Assigned task:
Pick out each line below containing "else".

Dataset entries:
+ + +
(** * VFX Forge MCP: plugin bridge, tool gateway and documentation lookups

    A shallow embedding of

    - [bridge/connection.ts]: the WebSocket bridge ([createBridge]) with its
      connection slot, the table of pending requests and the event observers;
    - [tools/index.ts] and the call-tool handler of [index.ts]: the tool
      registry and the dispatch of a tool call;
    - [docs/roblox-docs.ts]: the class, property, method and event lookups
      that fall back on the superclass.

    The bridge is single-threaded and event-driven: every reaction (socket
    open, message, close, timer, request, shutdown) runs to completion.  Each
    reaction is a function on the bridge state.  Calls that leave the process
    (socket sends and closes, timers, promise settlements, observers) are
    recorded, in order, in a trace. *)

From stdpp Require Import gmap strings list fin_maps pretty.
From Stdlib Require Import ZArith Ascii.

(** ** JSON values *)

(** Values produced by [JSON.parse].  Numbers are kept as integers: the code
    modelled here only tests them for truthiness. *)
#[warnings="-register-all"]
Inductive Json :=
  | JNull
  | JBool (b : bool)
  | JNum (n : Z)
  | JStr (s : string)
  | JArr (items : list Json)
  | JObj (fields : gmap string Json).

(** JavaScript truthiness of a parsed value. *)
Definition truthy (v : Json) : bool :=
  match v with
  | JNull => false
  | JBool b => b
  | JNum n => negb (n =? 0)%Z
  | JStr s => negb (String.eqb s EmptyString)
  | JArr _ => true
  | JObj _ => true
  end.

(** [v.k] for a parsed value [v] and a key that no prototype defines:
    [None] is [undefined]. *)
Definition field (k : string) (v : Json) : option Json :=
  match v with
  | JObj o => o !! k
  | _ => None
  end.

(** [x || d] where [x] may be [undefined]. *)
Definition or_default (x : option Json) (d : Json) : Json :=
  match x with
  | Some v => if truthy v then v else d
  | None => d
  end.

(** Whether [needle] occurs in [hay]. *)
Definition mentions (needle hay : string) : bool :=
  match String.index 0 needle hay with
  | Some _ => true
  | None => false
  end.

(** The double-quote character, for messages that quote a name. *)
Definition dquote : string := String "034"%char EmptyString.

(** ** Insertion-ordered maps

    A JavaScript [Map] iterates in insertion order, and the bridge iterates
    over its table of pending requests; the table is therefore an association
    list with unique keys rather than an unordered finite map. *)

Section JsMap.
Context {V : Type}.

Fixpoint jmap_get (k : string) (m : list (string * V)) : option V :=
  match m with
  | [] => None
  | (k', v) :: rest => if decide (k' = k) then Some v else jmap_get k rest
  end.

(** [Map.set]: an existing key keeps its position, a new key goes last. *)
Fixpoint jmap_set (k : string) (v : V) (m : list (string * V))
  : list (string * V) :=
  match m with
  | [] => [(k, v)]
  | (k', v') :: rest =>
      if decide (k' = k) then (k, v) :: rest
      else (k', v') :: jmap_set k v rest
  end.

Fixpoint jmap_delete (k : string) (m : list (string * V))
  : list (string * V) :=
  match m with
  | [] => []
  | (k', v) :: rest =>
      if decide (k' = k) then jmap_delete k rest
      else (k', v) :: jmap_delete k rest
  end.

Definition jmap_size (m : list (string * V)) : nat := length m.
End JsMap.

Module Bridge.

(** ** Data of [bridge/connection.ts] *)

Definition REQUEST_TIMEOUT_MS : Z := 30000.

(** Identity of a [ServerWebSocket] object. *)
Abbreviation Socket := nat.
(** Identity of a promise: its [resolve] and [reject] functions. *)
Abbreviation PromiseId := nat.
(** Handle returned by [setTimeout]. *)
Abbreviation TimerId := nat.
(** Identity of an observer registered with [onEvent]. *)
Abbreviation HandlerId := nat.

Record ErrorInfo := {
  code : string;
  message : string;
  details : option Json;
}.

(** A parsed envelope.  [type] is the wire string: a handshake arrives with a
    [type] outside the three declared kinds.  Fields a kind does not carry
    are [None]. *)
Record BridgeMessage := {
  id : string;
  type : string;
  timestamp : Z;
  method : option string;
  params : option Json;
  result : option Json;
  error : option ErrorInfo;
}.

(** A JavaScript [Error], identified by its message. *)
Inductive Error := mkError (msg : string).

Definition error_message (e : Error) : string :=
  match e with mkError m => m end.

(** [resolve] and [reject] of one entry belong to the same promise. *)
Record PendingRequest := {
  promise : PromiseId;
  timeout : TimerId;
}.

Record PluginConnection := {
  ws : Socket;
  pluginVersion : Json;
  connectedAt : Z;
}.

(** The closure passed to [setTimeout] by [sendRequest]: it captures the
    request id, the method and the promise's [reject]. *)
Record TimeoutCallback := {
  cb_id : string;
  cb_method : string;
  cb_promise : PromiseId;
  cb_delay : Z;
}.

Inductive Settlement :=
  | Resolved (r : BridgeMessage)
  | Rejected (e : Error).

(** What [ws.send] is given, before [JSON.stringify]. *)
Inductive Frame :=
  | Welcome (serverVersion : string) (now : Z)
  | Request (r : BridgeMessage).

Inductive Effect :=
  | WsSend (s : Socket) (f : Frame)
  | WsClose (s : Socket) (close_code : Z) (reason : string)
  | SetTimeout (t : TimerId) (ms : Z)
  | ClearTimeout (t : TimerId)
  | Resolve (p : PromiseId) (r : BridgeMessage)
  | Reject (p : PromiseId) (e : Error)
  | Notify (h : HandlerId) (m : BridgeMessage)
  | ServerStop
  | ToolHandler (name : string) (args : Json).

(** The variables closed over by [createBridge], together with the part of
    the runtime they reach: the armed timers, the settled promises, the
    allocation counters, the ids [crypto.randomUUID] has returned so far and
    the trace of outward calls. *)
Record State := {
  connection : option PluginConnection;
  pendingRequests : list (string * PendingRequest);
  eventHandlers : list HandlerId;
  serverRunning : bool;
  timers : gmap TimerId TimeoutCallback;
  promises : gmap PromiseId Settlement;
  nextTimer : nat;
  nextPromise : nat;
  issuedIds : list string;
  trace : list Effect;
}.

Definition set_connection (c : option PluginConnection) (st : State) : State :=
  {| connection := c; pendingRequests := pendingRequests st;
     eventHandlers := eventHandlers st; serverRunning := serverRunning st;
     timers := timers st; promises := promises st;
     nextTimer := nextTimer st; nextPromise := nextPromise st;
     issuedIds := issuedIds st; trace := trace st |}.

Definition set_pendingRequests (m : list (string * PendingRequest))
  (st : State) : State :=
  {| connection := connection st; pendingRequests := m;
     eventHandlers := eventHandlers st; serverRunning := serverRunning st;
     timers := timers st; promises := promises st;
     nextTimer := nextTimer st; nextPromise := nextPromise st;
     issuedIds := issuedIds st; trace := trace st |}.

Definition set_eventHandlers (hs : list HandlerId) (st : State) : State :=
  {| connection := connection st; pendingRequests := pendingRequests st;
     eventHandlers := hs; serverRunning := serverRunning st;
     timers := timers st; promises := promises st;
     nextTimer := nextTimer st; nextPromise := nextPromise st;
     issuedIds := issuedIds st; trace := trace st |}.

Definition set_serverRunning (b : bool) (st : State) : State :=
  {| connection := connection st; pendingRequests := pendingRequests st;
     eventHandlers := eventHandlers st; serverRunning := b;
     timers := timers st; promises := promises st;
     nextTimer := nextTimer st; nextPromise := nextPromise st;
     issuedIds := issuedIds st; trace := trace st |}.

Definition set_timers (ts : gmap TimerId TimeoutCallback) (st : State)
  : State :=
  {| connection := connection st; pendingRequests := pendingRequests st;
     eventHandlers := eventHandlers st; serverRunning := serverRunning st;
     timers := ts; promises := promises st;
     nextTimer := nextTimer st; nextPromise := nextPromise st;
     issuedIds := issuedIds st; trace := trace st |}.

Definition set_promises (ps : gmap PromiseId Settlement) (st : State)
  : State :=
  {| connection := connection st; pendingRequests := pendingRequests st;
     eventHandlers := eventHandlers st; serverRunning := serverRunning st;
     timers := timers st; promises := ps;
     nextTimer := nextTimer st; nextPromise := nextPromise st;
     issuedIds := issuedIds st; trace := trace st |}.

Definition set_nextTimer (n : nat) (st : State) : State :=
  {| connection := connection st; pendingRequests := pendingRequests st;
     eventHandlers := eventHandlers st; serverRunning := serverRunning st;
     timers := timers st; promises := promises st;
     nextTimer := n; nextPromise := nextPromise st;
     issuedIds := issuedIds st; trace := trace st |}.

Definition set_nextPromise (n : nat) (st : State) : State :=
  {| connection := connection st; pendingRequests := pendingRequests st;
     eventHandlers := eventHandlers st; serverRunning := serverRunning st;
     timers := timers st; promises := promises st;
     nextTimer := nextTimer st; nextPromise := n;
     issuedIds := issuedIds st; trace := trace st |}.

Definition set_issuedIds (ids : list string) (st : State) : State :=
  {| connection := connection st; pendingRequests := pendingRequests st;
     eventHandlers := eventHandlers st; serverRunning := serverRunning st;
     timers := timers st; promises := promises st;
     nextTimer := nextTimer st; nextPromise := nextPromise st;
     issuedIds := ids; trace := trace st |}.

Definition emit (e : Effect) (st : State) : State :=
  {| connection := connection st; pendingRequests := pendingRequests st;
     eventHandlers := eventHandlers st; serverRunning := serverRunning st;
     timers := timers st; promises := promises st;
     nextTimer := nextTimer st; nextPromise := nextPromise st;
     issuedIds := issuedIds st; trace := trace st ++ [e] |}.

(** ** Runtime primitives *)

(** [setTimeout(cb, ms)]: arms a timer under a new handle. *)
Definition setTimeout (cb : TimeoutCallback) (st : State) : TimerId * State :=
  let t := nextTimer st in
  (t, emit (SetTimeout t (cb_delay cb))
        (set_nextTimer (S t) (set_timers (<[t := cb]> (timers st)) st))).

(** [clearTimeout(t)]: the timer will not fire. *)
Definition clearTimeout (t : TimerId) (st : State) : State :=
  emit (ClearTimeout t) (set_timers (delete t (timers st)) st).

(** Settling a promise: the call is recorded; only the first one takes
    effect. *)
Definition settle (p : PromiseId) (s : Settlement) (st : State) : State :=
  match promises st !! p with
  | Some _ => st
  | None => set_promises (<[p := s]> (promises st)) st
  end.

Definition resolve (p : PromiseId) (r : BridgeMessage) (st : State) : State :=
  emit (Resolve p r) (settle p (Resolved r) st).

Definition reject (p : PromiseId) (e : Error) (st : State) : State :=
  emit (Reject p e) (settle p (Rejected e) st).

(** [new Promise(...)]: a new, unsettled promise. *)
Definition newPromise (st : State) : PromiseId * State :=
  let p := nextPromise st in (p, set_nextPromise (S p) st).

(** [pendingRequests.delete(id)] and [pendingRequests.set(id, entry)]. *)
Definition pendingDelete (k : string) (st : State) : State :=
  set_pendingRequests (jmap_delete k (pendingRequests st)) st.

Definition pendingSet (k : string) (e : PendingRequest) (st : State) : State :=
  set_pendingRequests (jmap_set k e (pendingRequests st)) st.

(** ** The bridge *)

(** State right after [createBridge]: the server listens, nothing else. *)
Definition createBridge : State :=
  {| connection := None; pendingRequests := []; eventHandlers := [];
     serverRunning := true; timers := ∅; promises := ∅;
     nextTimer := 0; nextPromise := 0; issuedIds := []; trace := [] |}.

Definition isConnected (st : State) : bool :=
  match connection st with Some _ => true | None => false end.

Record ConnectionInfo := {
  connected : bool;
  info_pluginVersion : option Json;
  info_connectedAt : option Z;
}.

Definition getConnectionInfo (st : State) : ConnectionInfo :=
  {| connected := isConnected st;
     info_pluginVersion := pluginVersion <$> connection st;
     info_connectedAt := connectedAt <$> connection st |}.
+ + +
Output of the task:
  | Some v => if truthy v then v else d
  | (k', v) :: rest => if decide (k' = k) then Some v else jmap_get k rest
      else (k', v') :: jmap_set k v rest
      else (k', v) :: jmap_delete k rest
(** State right after [createBridge]: the server listens, nothing else. *)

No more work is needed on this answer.